> **Activity**: Below are some records; output exactly the lines from the line with "sends_only F w w' ∧ frame F w w'." to the line with "oid = Some d' →", both ends kept, and nothing more.

(Records shown begins)

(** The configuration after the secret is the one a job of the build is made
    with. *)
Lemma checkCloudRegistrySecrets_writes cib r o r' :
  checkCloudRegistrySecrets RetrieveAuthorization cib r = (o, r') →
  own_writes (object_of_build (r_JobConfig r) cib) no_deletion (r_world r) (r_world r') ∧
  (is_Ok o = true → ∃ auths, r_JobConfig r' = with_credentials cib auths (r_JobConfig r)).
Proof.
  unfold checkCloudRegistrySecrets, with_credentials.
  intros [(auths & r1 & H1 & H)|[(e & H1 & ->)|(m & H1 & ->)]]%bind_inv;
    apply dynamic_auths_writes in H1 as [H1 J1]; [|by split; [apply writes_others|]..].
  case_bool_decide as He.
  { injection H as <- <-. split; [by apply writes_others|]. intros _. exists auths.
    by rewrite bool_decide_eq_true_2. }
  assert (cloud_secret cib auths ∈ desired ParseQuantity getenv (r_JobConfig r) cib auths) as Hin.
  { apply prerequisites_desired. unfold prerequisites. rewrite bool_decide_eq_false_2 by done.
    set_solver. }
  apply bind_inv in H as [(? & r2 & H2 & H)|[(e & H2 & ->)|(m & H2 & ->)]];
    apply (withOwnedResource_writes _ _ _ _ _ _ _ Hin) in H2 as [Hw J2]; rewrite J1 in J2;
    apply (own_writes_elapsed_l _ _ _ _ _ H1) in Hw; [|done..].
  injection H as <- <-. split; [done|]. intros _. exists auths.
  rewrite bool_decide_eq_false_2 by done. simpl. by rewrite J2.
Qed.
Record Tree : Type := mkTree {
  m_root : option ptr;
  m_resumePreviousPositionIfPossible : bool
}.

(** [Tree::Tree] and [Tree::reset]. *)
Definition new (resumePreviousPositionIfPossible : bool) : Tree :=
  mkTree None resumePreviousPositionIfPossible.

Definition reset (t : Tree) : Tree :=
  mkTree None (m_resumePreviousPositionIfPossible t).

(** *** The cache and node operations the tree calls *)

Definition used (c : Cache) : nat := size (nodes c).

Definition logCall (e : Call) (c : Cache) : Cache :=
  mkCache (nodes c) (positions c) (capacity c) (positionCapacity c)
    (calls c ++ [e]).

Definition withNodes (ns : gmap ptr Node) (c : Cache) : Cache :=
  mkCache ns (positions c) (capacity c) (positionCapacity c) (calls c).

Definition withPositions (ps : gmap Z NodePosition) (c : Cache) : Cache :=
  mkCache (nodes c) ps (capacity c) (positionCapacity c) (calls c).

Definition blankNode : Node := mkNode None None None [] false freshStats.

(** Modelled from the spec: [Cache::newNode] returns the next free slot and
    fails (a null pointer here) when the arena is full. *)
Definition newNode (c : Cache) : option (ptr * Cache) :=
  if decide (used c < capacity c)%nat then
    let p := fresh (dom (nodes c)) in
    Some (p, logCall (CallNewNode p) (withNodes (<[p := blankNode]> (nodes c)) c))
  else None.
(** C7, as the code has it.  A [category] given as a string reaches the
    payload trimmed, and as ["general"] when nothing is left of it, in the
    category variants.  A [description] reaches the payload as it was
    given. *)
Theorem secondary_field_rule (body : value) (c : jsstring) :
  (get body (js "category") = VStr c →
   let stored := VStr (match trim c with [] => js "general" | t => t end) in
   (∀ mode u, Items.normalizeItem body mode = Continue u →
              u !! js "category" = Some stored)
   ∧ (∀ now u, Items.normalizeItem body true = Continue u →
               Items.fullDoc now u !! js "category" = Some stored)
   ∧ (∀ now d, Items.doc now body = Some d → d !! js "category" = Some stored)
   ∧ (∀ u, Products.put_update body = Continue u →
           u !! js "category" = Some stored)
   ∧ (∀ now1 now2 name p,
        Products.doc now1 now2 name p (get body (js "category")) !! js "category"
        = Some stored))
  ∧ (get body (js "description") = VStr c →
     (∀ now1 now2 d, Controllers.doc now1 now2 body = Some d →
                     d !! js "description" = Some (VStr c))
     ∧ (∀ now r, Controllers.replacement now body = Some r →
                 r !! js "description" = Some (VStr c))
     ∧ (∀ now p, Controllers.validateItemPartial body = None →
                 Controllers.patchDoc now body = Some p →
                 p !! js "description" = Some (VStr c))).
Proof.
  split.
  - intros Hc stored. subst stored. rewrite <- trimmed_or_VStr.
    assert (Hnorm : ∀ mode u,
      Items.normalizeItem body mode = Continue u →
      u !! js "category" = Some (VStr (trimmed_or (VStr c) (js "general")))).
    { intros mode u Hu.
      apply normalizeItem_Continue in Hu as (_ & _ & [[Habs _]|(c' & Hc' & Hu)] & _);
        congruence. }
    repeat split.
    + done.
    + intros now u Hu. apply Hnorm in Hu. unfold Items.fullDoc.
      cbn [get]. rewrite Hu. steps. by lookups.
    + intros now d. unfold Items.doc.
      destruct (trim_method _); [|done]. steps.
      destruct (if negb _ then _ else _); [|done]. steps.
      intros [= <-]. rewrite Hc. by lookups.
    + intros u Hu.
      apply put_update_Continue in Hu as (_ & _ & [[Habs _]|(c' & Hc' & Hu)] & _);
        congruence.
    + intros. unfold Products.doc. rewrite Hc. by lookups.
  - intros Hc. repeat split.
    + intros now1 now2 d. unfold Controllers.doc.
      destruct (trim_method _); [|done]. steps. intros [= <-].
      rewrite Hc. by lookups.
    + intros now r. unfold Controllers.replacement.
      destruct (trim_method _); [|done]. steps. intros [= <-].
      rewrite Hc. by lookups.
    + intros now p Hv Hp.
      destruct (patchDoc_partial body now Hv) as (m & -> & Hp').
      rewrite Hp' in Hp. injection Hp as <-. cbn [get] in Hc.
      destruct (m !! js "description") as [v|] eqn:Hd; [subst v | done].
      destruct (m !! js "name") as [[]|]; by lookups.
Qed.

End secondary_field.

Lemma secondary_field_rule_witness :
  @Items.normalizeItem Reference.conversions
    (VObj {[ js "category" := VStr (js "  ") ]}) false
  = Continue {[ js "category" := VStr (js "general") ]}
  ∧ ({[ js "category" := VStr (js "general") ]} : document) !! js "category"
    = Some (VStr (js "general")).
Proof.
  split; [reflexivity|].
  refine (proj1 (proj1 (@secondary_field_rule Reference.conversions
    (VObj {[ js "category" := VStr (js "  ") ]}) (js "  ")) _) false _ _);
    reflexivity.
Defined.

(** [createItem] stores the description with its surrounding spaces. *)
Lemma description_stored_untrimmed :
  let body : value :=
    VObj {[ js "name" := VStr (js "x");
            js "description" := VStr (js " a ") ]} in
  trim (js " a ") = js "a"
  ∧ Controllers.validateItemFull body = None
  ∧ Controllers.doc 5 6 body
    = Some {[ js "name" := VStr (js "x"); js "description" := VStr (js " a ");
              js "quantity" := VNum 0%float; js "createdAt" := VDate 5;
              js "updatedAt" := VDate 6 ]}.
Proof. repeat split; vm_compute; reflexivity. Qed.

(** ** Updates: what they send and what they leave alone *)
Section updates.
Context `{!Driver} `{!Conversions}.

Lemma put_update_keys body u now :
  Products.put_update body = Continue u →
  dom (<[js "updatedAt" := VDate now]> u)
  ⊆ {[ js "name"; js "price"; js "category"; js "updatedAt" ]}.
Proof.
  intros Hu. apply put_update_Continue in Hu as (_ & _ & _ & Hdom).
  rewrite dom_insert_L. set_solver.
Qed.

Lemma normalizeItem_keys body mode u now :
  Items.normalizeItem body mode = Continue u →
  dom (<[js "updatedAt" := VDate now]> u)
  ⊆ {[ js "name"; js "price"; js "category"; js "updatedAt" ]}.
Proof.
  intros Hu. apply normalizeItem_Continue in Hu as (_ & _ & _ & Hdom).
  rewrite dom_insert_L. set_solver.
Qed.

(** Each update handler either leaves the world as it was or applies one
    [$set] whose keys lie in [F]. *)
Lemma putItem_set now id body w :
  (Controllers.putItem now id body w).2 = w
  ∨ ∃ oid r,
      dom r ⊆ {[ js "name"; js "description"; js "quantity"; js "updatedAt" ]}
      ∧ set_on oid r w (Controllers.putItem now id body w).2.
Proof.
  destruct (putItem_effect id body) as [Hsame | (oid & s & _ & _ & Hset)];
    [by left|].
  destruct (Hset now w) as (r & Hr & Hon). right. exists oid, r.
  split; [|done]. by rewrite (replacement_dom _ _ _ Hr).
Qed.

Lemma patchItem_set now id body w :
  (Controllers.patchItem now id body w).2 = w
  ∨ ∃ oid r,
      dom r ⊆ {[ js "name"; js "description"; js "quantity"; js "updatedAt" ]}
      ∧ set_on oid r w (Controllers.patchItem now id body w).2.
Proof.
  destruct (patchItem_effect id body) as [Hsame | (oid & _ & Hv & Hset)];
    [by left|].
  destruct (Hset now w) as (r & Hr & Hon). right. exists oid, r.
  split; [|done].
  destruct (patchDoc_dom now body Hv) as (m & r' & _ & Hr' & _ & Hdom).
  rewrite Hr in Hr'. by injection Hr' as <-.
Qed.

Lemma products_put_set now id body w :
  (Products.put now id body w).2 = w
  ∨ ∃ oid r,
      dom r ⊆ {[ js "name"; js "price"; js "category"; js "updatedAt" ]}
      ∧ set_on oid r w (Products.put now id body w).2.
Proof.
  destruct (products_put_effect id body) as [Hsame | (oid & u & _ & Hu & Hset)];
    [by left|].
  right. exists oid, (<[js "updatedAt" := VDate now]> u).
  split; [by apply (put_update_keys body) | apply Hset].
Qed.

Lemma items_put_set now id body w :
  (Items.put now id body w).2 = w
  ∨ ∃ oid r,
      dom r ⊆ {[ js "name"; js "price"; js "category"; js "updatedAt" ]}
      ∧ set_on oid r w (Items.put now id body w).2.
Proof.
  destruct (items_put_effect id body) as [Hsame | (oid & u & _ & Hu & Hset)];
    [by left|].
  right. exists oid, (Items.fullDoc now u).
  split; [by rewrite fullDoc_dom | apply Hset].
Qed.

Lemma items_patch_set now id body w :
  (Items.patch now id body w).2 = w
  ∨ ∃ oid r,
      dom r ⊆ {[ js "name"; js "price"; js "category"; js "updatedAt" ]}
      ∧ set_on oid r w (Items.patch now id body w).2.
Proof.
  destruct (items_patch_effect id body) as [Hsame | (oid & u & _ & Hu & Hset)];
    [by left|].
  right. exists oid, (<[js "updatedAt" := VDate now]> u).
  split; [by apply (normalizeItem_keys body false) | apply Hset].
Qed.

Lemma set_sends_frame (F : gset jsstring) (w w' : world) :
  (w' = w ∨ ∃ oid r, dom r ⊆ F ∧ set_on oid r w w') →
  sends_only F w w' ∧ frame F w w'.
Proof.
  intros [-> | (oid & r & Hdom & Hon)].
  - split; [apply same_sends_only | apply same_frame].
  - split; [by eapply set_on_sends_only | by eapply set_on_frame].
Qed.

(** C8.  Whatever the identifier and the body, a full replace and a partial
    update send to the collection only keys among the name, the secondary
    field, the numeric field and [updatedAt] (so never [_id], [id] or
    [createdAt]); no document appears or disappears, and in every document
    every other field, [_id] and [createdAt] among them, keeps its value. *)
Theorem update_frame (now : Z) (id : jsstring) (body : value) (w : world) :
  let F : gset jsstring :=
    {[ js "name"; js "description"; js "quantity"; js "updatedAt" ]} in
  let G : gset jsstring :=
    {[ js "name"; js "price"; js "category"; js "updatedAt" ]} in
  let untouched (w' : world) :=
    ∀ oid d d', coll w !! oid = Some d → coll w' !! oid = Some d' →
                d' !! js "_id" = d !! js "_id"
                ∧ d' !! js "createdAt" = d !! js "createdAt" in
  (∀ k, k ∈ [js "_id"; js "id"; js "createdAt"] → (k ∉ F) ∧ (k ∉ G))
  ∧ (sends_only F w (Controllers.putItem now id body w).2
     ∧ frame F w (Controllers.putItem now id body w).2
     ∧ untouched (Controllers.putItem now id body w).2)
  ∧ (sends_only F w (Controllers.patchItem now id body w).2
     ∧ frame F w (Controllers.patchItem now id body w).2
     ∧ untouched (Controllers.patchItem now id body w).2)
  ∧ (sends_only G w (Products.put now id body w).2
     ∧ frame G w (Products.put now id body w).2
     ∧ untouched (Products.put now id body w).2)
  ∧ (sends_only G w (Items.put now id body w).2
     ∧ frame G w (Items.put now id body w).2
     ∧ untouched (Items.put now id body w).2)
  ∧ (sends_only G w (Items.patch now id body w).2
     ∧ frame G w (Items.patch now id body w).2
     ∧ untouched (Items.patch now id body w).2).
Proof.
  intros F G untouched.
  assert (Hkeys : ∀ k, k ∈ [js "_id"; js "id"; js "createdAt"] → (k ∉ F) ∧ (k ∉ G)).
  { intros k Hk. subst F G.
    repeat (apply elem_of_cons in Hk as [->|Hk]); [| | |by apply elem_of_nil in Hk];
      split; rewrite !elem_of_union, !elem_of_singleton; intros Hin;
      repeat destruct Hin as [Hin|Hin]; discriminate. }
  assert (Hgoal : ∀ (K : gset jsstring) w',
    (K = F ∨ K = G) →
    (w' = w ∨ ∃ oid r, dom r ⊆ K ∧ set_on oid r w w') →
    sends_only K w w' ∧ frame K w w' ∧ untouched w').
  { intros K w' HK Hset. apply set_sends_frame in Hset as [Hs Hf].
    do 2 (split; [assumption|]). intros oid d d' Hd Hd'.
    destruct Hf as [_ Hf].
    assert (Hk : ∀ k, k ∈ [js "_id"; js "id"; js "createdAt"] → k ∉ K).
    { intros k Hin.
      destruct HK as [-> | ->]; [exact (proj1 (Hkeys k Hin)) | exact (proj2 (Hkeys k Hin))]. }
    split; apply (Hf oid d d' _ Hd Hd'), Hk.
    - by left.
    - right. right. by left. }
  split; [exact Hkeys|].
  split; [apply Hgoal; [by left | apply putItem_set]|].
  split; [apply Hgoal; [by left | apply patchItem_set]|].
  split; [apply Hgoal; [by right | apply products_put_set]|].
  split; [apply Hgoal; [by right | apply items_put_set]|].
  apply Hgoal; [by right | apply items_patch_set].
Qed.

(Records shown ends)

> **Solution for this task**:
  sends_only F w w' ∧ frame F w w'.
Proof.
  intros [-> | (oid & r & Hdom & Hon)].
  - split; [apply same_sends_only | apply same_frame].
  - split; [by eapply set_on_sends_only | by eapply set_on_frame].
Qed.

(** C8.  Whatever the identifier and the body, a full replace and a partial
    update send to the collection only keys among the name, the secondary
    field, the numeric field and [updatedAt] (so never [_id], [id] or
    [createdAt]); no document appears or disappears, and in every document
    every other field, [_id] and [createdAt] among them, keeps its value. *)
Theorem update_frame (now : Z) (id : jsstring) (body : value) (w : world) :
  let F : gset jsstring :=
    {[ js "name"; js "description"; js "quantity"; js "updatedAt" ]} in
  let G : gset jsstring :=
    {[ js "name"; js "price"; js "category"; js "updatedAt" ]} in
  let untouched (w' : world) :=
    ∀ oid d d', coll w !! oid = Some d → coll w' !! oid = Some d' →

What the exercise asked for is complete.